Дмитрий Волчек: 6 февраля в интервью газете «Либерасьон» Людмила Улицкая рассказала о том, почему она решила написать предисловие к французскому изданию книги Эдуарда Лимонова «По тюрьмам». «В России существует тюремная проза. Ее не может не быть. Тюрьмы - это позор, боль и грех России. Каждый раз, когда кто-то поет дифирамбы "загадочной русской душе", мне хочется показать этим патриотам тюрьмы и дома престарелых, детские исправительные колонии и даже детские дома, чтобы они, наконец, замолчали», - сказала Людмила Улицкая. В этом выпуске радиожурнала «Поверх барьеров» мы продолжим разговор о русской тюремной прозе. В одном из недавних выпусков мы рассказывали о мемуарной повести Лидии Чуковской «Прочерк», посвященной судьбе ее мужа, арестованного и убитого в годы Большого террора. Лидия Чуковская вспоминает, как следователь НКВД интересовался, кем хочет стать ее маленькая дочь. По сценарию «органов» дети врагов народа должны были мстить за арестованных родителей. В книге воспоминаний Виктора Левенштейна «По-над нарами табачный дым» рассказывается о сфабрикованном в 1944 году деле «змеенышей»: сотрудники НКВД арестовали в Москве тринадцать молодых людей по обвинению в подготовке покушения на жизнь Сталина. Виктор Левенштейн, с 1980 года живущий в Соединенных штатах, начал работу над книгой, когда смог познакомиться с материалами своего дела в архивах ФСБ.
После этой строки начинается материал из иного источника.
Lemma client_answers {A R C D} `{WireOk A} `{WireOk R} `{ProtoMarshaler C} `{ProtoMarshaler D}
    (conv : A -> C) (conv' : R -> D) `{!ReadAs conv} `{!ReadAs conv'} (inR : R -> GoMsg) (serve : CallContext -> A -> M S B R) d srv m :
  registered services d srv m -> (forall r, GoMsg_Marshal (inR r) = pm_Marshal r) ->
  (forall bz x w, pm_Unmarshal pm_Reset bz = Ok x ->
    Method_Handler m srv (Some served_ctx) (GoMsg_Unmarshal bz) None w = (r ← serve (Some served_ctx) x; mret (inR r)) w) ->
  answers conv conv' serve (client_call (full_method d m)).
Proof.
  intros Reg HR Hh x w Sx. pose proof (read_marshal (conv := conv) x Sx) as HM.
  specialize (Hh _ _ w (read_unmarshal (conv := fun x : A => x) x Sx)).
  destruct (serve (Some served_ctx) x w) as [[r|e| |] w'] eqn:E; try exact I.
  - intros Sr. rewrite (M_bind_ok _ _ _ _ _ E) in Hh.
    destruct (invoke_ok (O := D) d srv m (conv x) pm_Reset (conv' r) _ _ (wire_enc r) w w' Reg HM Hh) as [md Hi].
    + rewrite HR. now apply (read_marshal (conv := fun x : R => x)).
    + now apply read_unmarshal.
    + exists md. unfold client_call. now rewrite (M_bind_ok _ _ _ _ _ Hi).
  - rewrite (M_bind_err _ _ _ _ _ E) in Hh.
    destruct (invoke_err (O := D) d srv m (conv x) pm_Reset _ e w w' Reg HM Hh) as [md Hi].
    exists md. unfold client_call. now rewrite (M_bind_ok _ _ _ _ _ Hi).
Qed.

Lemma unary_handler_decoded new path method srv ctx dec x w : dec new = Ok x ->
  unary_handler new path method srv ctx dec None w = method srv ctx x w.
Proof. unfold unary_handler, mbind, M_bind, lift. now intros ->. Qed.

(** A call of the method at position [i] of service [d]. *)
Local Ltac call_of d i Reg inA inR :=
  lazymatch eval cbn in (Service_Methods d !! i) with Some ?m =>
    refine (client_answers _ _ inR _ d _ m (conj Reg _) (fun _ => eq_refl) _);
    [ apply (list_elem_of_lookup_2 (Service_Methods d) i); reflexivity
    | intros bz x w Hx;
      etransitivity; [apply (unary_handler_decoded _ _ _ _ _ _ (inA x)); unfold GoMsg_Unmarshal; now rewrite Hx | reflexivity] ]
  end.

Lemma queryClient_answers qs : (_Query_serviceDesc, SrvQuery qs) ∈ services ->
  answers id id (qs_Params qs) queryClient_Params.
Proof. intros HQ. call_of (@_Query_serviceDesc S B) 0%nat HQ GQueryParamsRequest GQueryParamsResponse. Qed.

(** C20: A call of any method through either generated client returns what the
    server's method returns on that message, or the status of its error, and
    leaves the state as the server does. *)
Theorem remote_calls qs ms : (_Query_serviceDesc, SrvQuery qs) ∈ services -> (_Msg_serviceDesc, SrvMsg ms) ∈ services ->
  answers id id (qs_Params qs) queryClient_Params /\
  answers id id (ms_UpdateParams ms) msgClient_UpdateParams /\
  answers id id (ms_MintHal ms) msgClient_MintHal /\
  answers id id (ms_RedeemCollateral ms) msgClient_RedeemCollateral /\
  answers id id (ms_CreateTicket ms) msgClient_CreateTicket /\
  answers QueryParamsRequest_api QueryParamsResponse_api (qs_Params qs) api_queryClient_Params /\
  answers MsgUpdateParams_api MsgUpdateParamsResponse_api (ms_UpdateParams ms) api_msgClient_UpdateParams /\
  answers MsgMintHal_api MsgMintHalResponse_api (ms_MintHal ms) api_msgClient_MintHal /\
  answers MsgRedeemCollateral_api MsgRedeemCollateralResponse_api (ms_RedeemCollateral ms) api_msgClient_RedeemCollateral /\
  answers MsgCreateTicket_api MsgCreateTicketResponse_api (ms_CreateTicket ms) api_msgClient_CreateTicket.
Proof.
  intros HQ HM. split_and!.
  1: now apply queryClient_answers.
  5: call_of (@_Query_serviceDesc S B) 0%nat HQ GQueryParamsRequest GQueryParamsResponse.
  1, 5: call_of (@_Msg_serviceDesc S B) 0%nat HM GMsgUpdateParams GMsgUpdateParamsResponse.
  1, 4: call_of (@_Msg_serviceDesc S B) 1%nat HM GMsgMintHal GMsgMintHalResponse.
  1, 3: call_of (@_Msg_serviceDesc S B) 2%nat HM GMsgRedeemCollateral GMsgRedeemCollateralResponse.
  1, 2: call_of (@_Msg_serviceDesc S B) 3%nat HM GMsgCreateTicket GMsgCreateTicketResponse.
Qed.
End calls.
(** The keepers of [registerIBCModules] and their scoped keepers. *)
Record IbcKeepers := MkIbcKeepers {
  IBCKeeper : IBCKeeper_t;
  IBCFeeKeeper : FeeKeeper;
  ICAControllerKeeper : ControllerKeeper;
  ICAHostKeeper : HostKeeper;
  TransferKeeper : TransferKeeper_t;
  ScopedIBCKeeper : ScopedKeeper;
  ScopedIBCTransferKeeper : ScopedKeeper;
  ScopedICAControllerKeeper : ScopedKeeper;
  ScopedICAHostKeeper : ScopedKeeper }.

Record App := MkApp {
  runtime_App : R;
  injected : Injected;
  ParamsKeeper : P;
  GovKeeper : GovKeeper_t;
  CrisisKeeper : CrisisKeeper_t;
  CapabilityKeeper_ : option C;
  ibc : option IbcKeepers;
  app_ScopedKeepers : gmap gostring ScopedKeeper;
  sm : option SimManager }.

Definition set_runtime r a := MkApp r (injected a) (ParamsKeeper a) (GovKeeper a) (CrisisKeeper a) (CapabilityKeeper_ a) (ibc a) (app_ScopedKeepers a) (sm a).
Definition set_ParamsKeeper p a := MkApp (runtime_App a) (injected a) p (GovKeeper a) (CrisisKeeper a) (CapabilityKeeper_ a) (ibc a) (app_ScopedKeepers a) (sm a).
Definition set_GovKeeper g a := MkApp (runtime_App a) (injected a) (ParamsKeeper a) g (CrisisKeeper a) (CapabilityKeeper_ a) (ibc a) (app_ScopedKeepers a) (sm a).
Definition set_CrisisKeeper c a := MkApp (runtime_App a) (injected a) (ParamsKeeper a) (GovKeeper a) c (CapabilityKeeper_ a) (ibc a) (app_ScopedKeepers a) (sm a).
Definition set_ibc c i a := MkApp (runtime_App a) (injected a) (ParamsKeeper a) (GovKeeper a) (CrisisKeeper a) (Some c) (Some i) (app_ScopedKeepers a) (sm a).
Definition set_sm s a := MkApp (runtime_App a) (injected a) (ParamsKeeper a) (GovKeeper a) (CrisisKeeper a) (CapabilityKeeper_ a) (ibc a) (app_ScopedKeepers a) (Some s).

Definition on_runtime {X} (m : AM R X) : AM App X := fun a => let '(x, r) := m (runtime_App a) in (x, set_runtime r a).
Definition on_params {X} (m : AM P X) : AM App X := fun a => let '(x, p) := m (ParamsKeeper a) in (x, set_ParamsKeeper p a).
Definition modify (f : App -> App) : AM App unit := fun a => (Ok tt, f a).

(** Accessors. *)
Definition App_LegacyAmino (a : App) : LegacyAmino_t := legacyAmino (injected a).
Definition App_AppCodec (a : App) : Codec := appCodec (injected a).
Definition App_InterfaceRegistry (a : App) : InterfaceRegistry_t := interfaceRegistry (injected a).
Definition App_TxConfig (a : App) : TxConfig_t := txConfig (injected a).
Definition App_GetSubspace (a : App) (moduleName : gostring) : Subspace_t :=
  let '(subspace, _) := Params_GetSubspace (ParamsKeeper a) moduleName in subspace.
Definition GetIBCKeeper (a : App) : option IBCKeeper_t := IBCKeeper <$> ibc a.
Definition SimulationManager (a : App) : option SimManager := sm a.
Definition App_GetKey (a : App) (n : ibc_store) : option AppStoreKey := GetKey (UnsafeFindStoreKey (runtime_App a)) (store_name n).
Definition App_GetMemKey (a : App) (n : ibc_store) : option AppStoreKey := GetMemKey (UnsafeFindStoreKey (runtime_App a)) (store_name n).

(** ** [registerIBCModules] *)

Definition ibc_store_keys : list AppStoreKey :=
  [KVStoreKey (store_name CapabilityStore); KVStoreKey (store_name IbcStore); KVStoreKey (store_name TransferStore);
   KVStoreKey (store_name FeeStore); KVStoreKey (store_name HostStore); KVStoreKey (store_name ControllerStore);
   MemoryStoreKey (store_name CapabilityMemStore); TransientStoreKey (store_name ParamsTStore)].

(** The key tables of the legacy subspaces. *)
Definition register_subspace (s : ibc_scope) (kt : KeyTable) : AM App unit :=
  subspace ← on_params (Subspace (scope_name s)); _ ← on_params (WithKeyTable subspace kt); mret tt.
Definition register_subspaces : AM App unit :=
  keyTable ← pure (RegisterConnectionParams client_ParamKeyTable);
  _ ← register_subspace IbcScope keyTable;
  _ ← register_subspace TransferScope transfer_ParamKeyTable;
  _ ← register_subspace ControllerScope controller_ParamKeyTable;
  register_subspace HostScope host_ParamKeyTable.

(** The capability keeper and its four scoped keepers. *)
Definition scope_ibc (a : App) : res (ScopedKeeper * ScopedKeeper * ScopedKeeper * ScopedKeeper) * C :=
  (scopedIBCKeeper ← ScopeToModule (scope_name IbcScope);
   scopedIBCTransferKeeper ← ScopeToModule (scope_name TransferScope);
   scopedICAControllerKeeper ← ScopeToModule (scope_name ControllerScope);
   scopedICAHostKeeper ← ScopeToModule (scope_name HostScope);
   mret (scopedIBCKeeper, scopedIBCTransferKeeper, scopedICAControllerKeeper, scopedICAHostKeeper))
  (NewCapabilityKeeper (App_AppCodec a) (App_GetKey a CapabilityStore) (App_GetMemKey a CapabilityMemStore)).

Definition gov_authority : gostring := NewModuleAddress_String (name_of Gov).

(** The keepers, in the order they are made; the IBC keeper is returned before
    its router is set. *)
Definition new_ibc_keepers (a : App) (sk sk_transfer sk_controller sk_host : ScopedKeeper) : res IbcKeepers :=
  let cdc := App_AppCodec a in
  let accountKeeper := AccountKeeper (injected a) in
  let bankKeeper := BankKeeper (injected a) in
  ibcKeeper ← NewIBCKeeper cdc (App_GetKey a IbcStore) (App_GetSubspace a (scope_name IbcScope))
    (StakingKeeper (injected a)) (UpgradeKeeper (injected a)) sk gov_authority;
  let channel := IBC_ChannelKeeper ibcKeeper in
  let port := IBC_PortKeeper ibcKeeper in
  let fee := NewFeeKeeper cdc (App_GetKey a FeeStore) channel channel port accountKeeper bankKeeper in
  transfer ← NewTransferKeeper cdc (App_GetKey a TransferStore) (App_GetSubspace a (scope_name TransferScope)) fee channel
    port accountKeeper bankKeeper sk_transfer gov_authority;
  host ← NewHostKeeper cdc (App_GetKey a HostStore) (App_GetSubspace a (scope_name HostScope)) fee channel port
    accountKeeper sk_host (MsgServiceRouter (runtime_App a)) gov_authority;
  let host := WithQueryRouter host (GRPCQueryRouter (runtime_App a)) in
  controller ← NewControllerKeeper cdc (App_GetKey a ControllerStore) (App_GetSubspace a (scope_name ControllerScope)) fee
    channel port sk_controller (MsgServiceRouter (runtime_App a)) gov_authority;
  Ok (MkIbcKeepers ibcKeeper fee controller host transfer sk sk_transfer sk_controller sk_host).
#[export] Instance testnet_keepers : TestnetKeepers store (ledger testnet_accounts) Records := {|
  Any := bytes;
  NewAnyWithValue key := if bool_decide (key = []) then Err (ErrMsg "nil key") else Ok key;
  LegacyMustNewDecFromStr s := Ok 0;
  OperatorStringToBytes s := if bool_decide (s = []) then Err (ErrMsg "empty address") else Ok s;
  ConsAddress_String b := b;
  ValidatorsKey := [Byte.x21];
  ValidatorQueueKey := [Byte.x43];
  MintModuleName := str "mint";
  ValidatorsPowerStoreIterator a := Ok (prefix_keys [Byte.x23] a);
  LastValidatorsIterator a := Ok (prefix_keys [Byte.x11] a);
  SetValidator v := put Byte.x21 (nv_OperatorAddress v);
  SetValidatorByConsAddr v := put Byte.x22 (nv_OperatorAddress v);
  SetValidatorByPowerIndex v := if nv_Jailed v then mret tt else put Byte.x23 (nv_OperatorAddress v);
  SetLastValidatorPower addr _ := put Byte.x11 addr;
  AfterValidatorCreated addr a :=
    (if kv_get (t_store a) (Byte.x21 :: addr) is Some _ then Ok tt else Err (ErrMsg "validator does not exist"), a);
  BondDenom a := match kv_get (t_store a) [Byte.x51] with Some d => Ok d | None => Err (ErrMsg "no params") end;
  SetValidatorHistoricalRewards addr p n := record (fun r =>
    MkRecords (<[(addr, p) := n]> (rc_historical r)) (rc_current r) (rc_commission r) (rc_outstanding r) (rc_signing r));
  SetValidatorCurrentRewards addr p := record (fun r =>
    MkRecords (rc_historical r) (<[addr := p]> (rc_current r)) (rc_commission r) (rc_outstanding r) (rc_signing r));
  SetValidatorAccumulatedCommission addr := record (fun r =>
    MkRecords (rc_historical r) (rc_current r) ({[addr]} ∪ rc_commission r) (rc_outstanding r) (rc_signing r));
  SetValidatorOutstandingRewards addr := record (fun r =>
    MkRecords (rc_historical r) (rc_current r) (rc_commission r) ({[addr]} ∪ rc_outstanding r) (rc_signing r));
  SetValidatorSigningInfo addr i := record (fun r =>
    MkRecords (rc_historical r) (rc_current r) (rc_commission r) (rc_outstanding r) (<[addr := i]> (rc_signing r)));
  LastBlockHeight _ := 7 |}.

Lemma operator_bytes (s addr : bytes) : OperatorStringToBytes (TestnetKeepers := testnet_keepers) s = Ok addr -> s = addr.
Proof. cbn. case_bool_decide; [discriminate | congruence]. Qed.

#[local] Ltac performs_now := eexists; split; [reflexivity | repeat split].
#[local] Ltac operator E := apply operator_bytes in E; subst.

#[export] Program Instance testnet_keepers_ok : TestnetKeepersOk store (ledger testnet_accounts) Records := {
  power_prefix := [Byte.x23];
  last_prefix := [Byte.x11];
  staking_params_key := [Byte.x51];
  validator_entry v addr := (Byte.x21 :: addr, str "validator");
  cons_entry v addr := (Byte.x22 :: addr, str "validator");
  power_entry v addr := (Byte.x23 :: addr, str "validator");
  last_entry addr n := (Byte.x11 :: addr, str "validator");
  records r := r }.
Next Obligation.
  intros v addr n. cbn. rewrite !NoDup_cons, !not_elem_of_cons.
  repeat split; try discriminate; try apply not_elem_of_nil. apply NoDup_nil_2.
Qed.
Next Obligation. repeat constructor; intros [x Hx]; discriminate. Qed.
Next Obligation. repeat constructor; eexists; reflexivity. Qed.
Next Obligation. intros a. eexists. split; [reflexivity|]. intros k. apply prefix_keys_spec. Qed.
Next Obligation. intros a. eexists. split; [reflexivity|]. intros k. apply prefix_keys_spec. Qed.
Next Obligation. intros v addr E a. operator E. performs_now. Qed.
Next Obligation. intros v addr key E _ a. operator E. performs_now. Qed.
Next Obligation. intros v addr E J a. apply operator_bytes in E as <-. destruct v; cbn in J; subst. performs_now. Qed.
Next Obligation. intros addr n a. performs_now. Qed.
Next Obligation. intros v addr key a E _ G. cbn in *. unfold performs. rewrite G. performs_now. Qed.
Next Obligation. intros v addr a E G. cbn in *. rewrite G. now eexists _, _. Qed.
Next Obligation. intros. performs_now. Qed.
Next Obligation. intros. performs_now. Qed.
Next Obligation. intros. performs_now. Qed.
Next Obligation. intros. performs_now. Qed.
Next Obligation. intros. performs_now. Qed.
Next Obligation. reflexivity. Qed.
Next Obligation. intros a a' E. cbn in *. now rewrite E. Qed.

(** An old validator in three ranges, and Alice listed twice. *)
Definition testnet_args : valArgs :=
  MkValArgs (str "consaddr") (str "cosmosvaloper1new") (str "pubkey") [alice; str "bob"; alice] [] (str "/home").
Definition testnet0 : testnet :=
  MkTapp {[ [Byte.x51] := Stake; Byte.x21 :: str "old" := str "v"; Byte.x23 :: str "old" := str "v";
            Byte.x11 :: str "old" := str "v" ]} (ledger_of []) (MkRecords ∅ ∅ ∅ ∅ ∅).

Lemma testnet_prepared_witness : exists a' : testnet, initAppForTestnet testnet_args testnet0 = (Ok tt, a') /\
  kv_get (t_store a') (Byte.x21 :: str "old") = None /\ kv_get (t_store a') [Byte.x51] = Some Stake /\
  kv_get (t_store a') (Byte.x21 :: str "cosmosvaloper1new") = Some (str "validator") /\
  rc_current (t_rest a') !! str "cosmosvaloper1new" = Some 1 /\ bal (t_bank a') alice Stake = 2 * gift.
Proof.
  destruct (testnet_prepared (T := testnet_keepers) testnet_args testnet0 (str "pubkey") (str "cosmosvaloper1new") Stake)
    as (v & a' & E & _ & _ & _ & _ & _ & He & Hd & Hs & Hr & Hb & _).
  - reflexivity.
  - reflexivity.
  - reflexivity.
  - reflexivity.
  - reflexivity.
  - reflexivity.
  - repeat constructor.
  - vm_compute. reflexivity.
  - vm_compute. reflexivity.
  - exists a'. split; [exact E|]. split; [|split; [|split; [|split]]].
    + apply Hd; [left; right; now exists (str "old")|]. apply (bool_decide_unpack _). vm_compute. exact I.
    + rewrite Hs; [reflexivity| |].
      * intros [[[[x Hx]|[x Hx]]|[x Hx]]|[x Hx]]; discriminate.
      * apply (bool_decide_unpack _). vm_compute. exact I.
    + apply He. left.
    + apply Hr.
    + rewrite Hb. reflexivity.
Defined.

(** Both accounts, written with the address texts of [SdkModel]. *)
Definition testnet_options (k : optkey) : optval :=
  match k with
  | KeyNewValAddr => VHexBytes (str "consaddr")
  | KeyUserPubKey => VPubKey (str "pubkey")
  | KeyNewOpAddr => VString (str "cosmosvaloper1new")
  | KeyTriggerTestnetUpgrade => VString []
  | flagAccountsToFund => VString (join Byte.x2c (AccAddress_String <$> [alice; str "bob"]))
  | FlagHome => VString (str "/home")
  end.

Lemma accounts_to_fund_witness :
  getCommandArgs (fun v => match v with VString s => s | _ => [] end) testnet_options =
    Ok (MkValArgs (str "consaddr") (str "cosmosvaloper1new") (str "pubkey") [alice; str "bob"] [] (str "/home"), None).
Proof.
  apply (accounts_to_fund _ testnet_options [alice; str "bob"] (str "consaddr") (str "pubkey") (str "cosmosvaloper1new")
    [] (str "/home")); try reflexivity.
  - discriminate.
  - repeat (apply Forall_cons_2; [vm_compute; split; congruence|]). apply Forall_nil_2.
  - repeat (apply Forall_cons_2; [apply (bool_decide_unpack _); vm_compute; exact I|]). apply Forall_nil_2.
Defined.

(** ** Flags *)

Lemma flag_defaults_everywhere_witness :
  let child := MkCommand tt {["chain-id" := MkFlag EmptyString EmptyString]} ∅ [] in
  commands (overwriteFlagDefaults (fun _ v => Some v) [("chain-id", "HalbornCTF")] (MkCommand tt ∅ ∅ [child])) =
    [(∅, ∅); ({["chain-id" := MkFlag "HalbornCTF" "HalbornCTF"]}, ∅)].
Proof.
  intros child. rewrite (flag_defaults_everywhere _ {["chain-id" := "HalbornCTF"]}); [reflexivity|].
  now rewrite map_to_list_singleton.
Defined.

(** ** A connection to the module's services *)

Definition keeper0 : Keeper := MkKeeper (str "gov").
Definition cfg0 : @Configurator store (ledger accounts) :=
  RegisterServices (runtime_at now0) keeper0 (MkConfigurator [] []).
(** One server with both services. *)
Definition services0 : @Registrar store (ledger accounts) := cfg_MsgServer cfg0 ++ cfg_QueryServer cfg0.

(** The handler at a path. *)
Definition handler_at {S B} (services : @Registrar S B) (path : string) : option (Srv * Handler) :=
  snd <$> (snd <$> list_find (fun e => e.1 = path)
    ('(d, srv) ← services; m ← Service_Methods d; [(full_method d m, (srv, Method_Handler m))])).
(* ===== verification/Rust.v ===== *)
(** * Rust results and integers

    What the Rust programs of the repository share: [Result] with panics,
    the [?] operator, [unwrap] and [expect], and unsigned integer widths. *)

From S2P Require Import Prelude.

(** A call returns [Ok], returns [Err], or panics; a panic aborts the
    transaction, as an error returned from an entry point does. *)
Inductive result (E A : Type) : Type :=
| ROk (a : A) | RErr (e : E) | RPanic (why : string).
Arguments ROk {E A} a.
Arguments RErr {E A} e.
Arguments RPanic {E A} why.

#[export] Instance result_ret E : MRet (result E) := fun _ a => ROk a.
#[export] Instance result_bind E : MBind (result E) := fun _ _ k r =>
  match r with ROk a => k a | RErr e => RErr e | RPanic p => RPanic p end.

#[export] Instance result_eq_dec {E A} `{EqDecision E, EqDecision A} : EqDecision (result E A).
Proof. solve_decision. Defined.

(** [opt.expect(why)], [opt.ok_or(e)], [r.map_err(f)] and [r.unwrap()]. *)
Definition expect {E A} (why : string) (o : option A) : result E A :=
  match o with Some a => ROk a | None => RPanic why end.
Definition ok_or {E A} (e : E) (o : option A) : result E A :=
  match o with Some a => ROk a | None => RErr e end.
Definition map_err {E F A} (f : E -> F) (r : result E A) : result F A :=
  match r with ROk a => ROk a | RErr e => RErr (f e) | RPanic p => RPanic p end.
Definition unwrap {E F A} (why : string) (r : result E A) : result F A :=
  match r with ROk a => ROk a | RErr _ => RPanic why | RPanic p => RPanic p end.

Definition panics {E A} (r : result E A) : Prop := exists why, r = RPanic why.

(** A value of an unsigned type of [k] bits. *)
Definition uint (k z : Z) : Prop := 0 <= z < 2 ^ k.
Abbreviation U128 := (uint 128) (only parsing).
Abbreviation U256 := (uint 256) (only parsing).

(** ** Inversion *)

Lemma rbind_ok {E A B} (r : result E A) (k : A -> result E B) b :
  r ≫= k = ROk b -> exists a, r = ROk a /\ k a = ROk b.
Proof. destruct r; cbn; try discriminate. eauto. Qed.

Lemma rbind_err {E A B} (r : result E A) (k : A -> result E B) e :
  r ≫= k = RErr e -> r = RErr e \/ exists a, r = ROk a /\ k a = RErr e.
Proof. destruct r; cbn; intros [= ]; subst; eauto. Qed.

Lemma expect_ok {E A} why (o : option A) a : expect (E := E) why o = ROk a <-> o = Some a.
Proof. destruct o; cbn; split; congruence. Qed.

Lemma ok_or_ok {E A} (e : E) (o : option A) a : ok_or e o = ROk a <-> o = Some a.
Proof. destruct o; cbn; split; congruence. Qed.

Lemma map_err_ok {E F A} (f : E -> F) (r : result E A) a : map_err f r = ROk a <-> r = ROk a.
Proof. destruct r; cbn; split; congruence. Qed.

Lemma unwrap_ok {E F A} why (r : result E A) a : unwrap (F := F) why r = ROk a <-> r = ROk a.
Proof. destruct r; cbn; split; congruence. Qed.

(** [rstep H as x R]: the first call of [H : r ≫= k = ROk b] returned [x]. *)
Tactic Notation "rstep" hyp(H) "as" simple_intropattern(x) ident(R) :=
  apply rbind_ok in H; destruct H as (x & R & H);
  rewrite ?map_err_ok, ?unwrap_ok, ?expect_ok, ?ok_or_ok in R.

(** A conditional of [H] whose other branch is not a success. *)
Ltac rguard H C :=
  match type of H with (if ?b then _ else _) = ROk _ =>
    destruct b eqn:C; try discriminate H end.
Виктор Левенштейн: С самого начала была боль. Отца посадили в 1937 году. Посадили обоих родителей - и отца, и мать. Мать выпустили, а отец сгинул в лагере за Полярным кругом. И это была просто боль моя, с которой я жил. Но когда в начале 90-х годов появилась возможность в архивах ФСБ знакомиться с делами, то мы полетели в Москву, и я заказал эти дела - папино и свое дело. Это был 1993 год, я понял, что я что-то могу сделать, и мне захотелось написать о моей судьбе, о судьбе осужденных вместе со мной прекрасных, блестящих молодых людей. Нас было 13 человек. Я говорю «блестящих молодых людей» и судить об этом можно по тому, что после десяти лет лагерей, тюрем и ссылки Дунский и Фрид стали, наверное, лучшими, во всяком случае, самыми известными в то время русскими кинодраматургами. Миша Левин, который с нами сел, стал известным ученым, одним из основателей Горьковской школы радиофизики, известной на весь мир. Я знал, что Светлана Таптапова - доктор медицинских наук, известный в Москве логопед. Миша Коган был здесь одним из самых авторитетных адвокатов. Мне тоже удалось что-то сделать в моей инженерной жизни, чем я горжусь - и здесь, в России, и в Америке. Я все это говорю к тому, что какие это чудные ребята были, которыми любая страна должна была гордиться, а не сажать их. Тем не менее, нас всех посадили. Совершенно идиотское было обвинение, которое, тем не менее, стоило жизни троим из нас. Коротко говоря, 25-я школа, где учились дети больших людей. У нас в классе училась такая хорошая девочка Лена Бубнова. Папа - нарком просвещения. Где-то с 6-го или 7-го класса начался у нее роман с Володей Сулимовым. Володя Сулимов попал на фронт, был ранен, вернулся тут же, и они поженились. У нас оказался дом, по тем временам - большая комната на Страстном бульваре, где мы все собирались. Я так понимаю, что мы были уже обречены, потому что у Салимова папа был командующий Тихоокеанским флотом при Блюхере и, конечно, его расстреляли. А Ленин папа, Бубнов, который был старый большевик, член первого Политбюро, был расстрелян вместе с мамой.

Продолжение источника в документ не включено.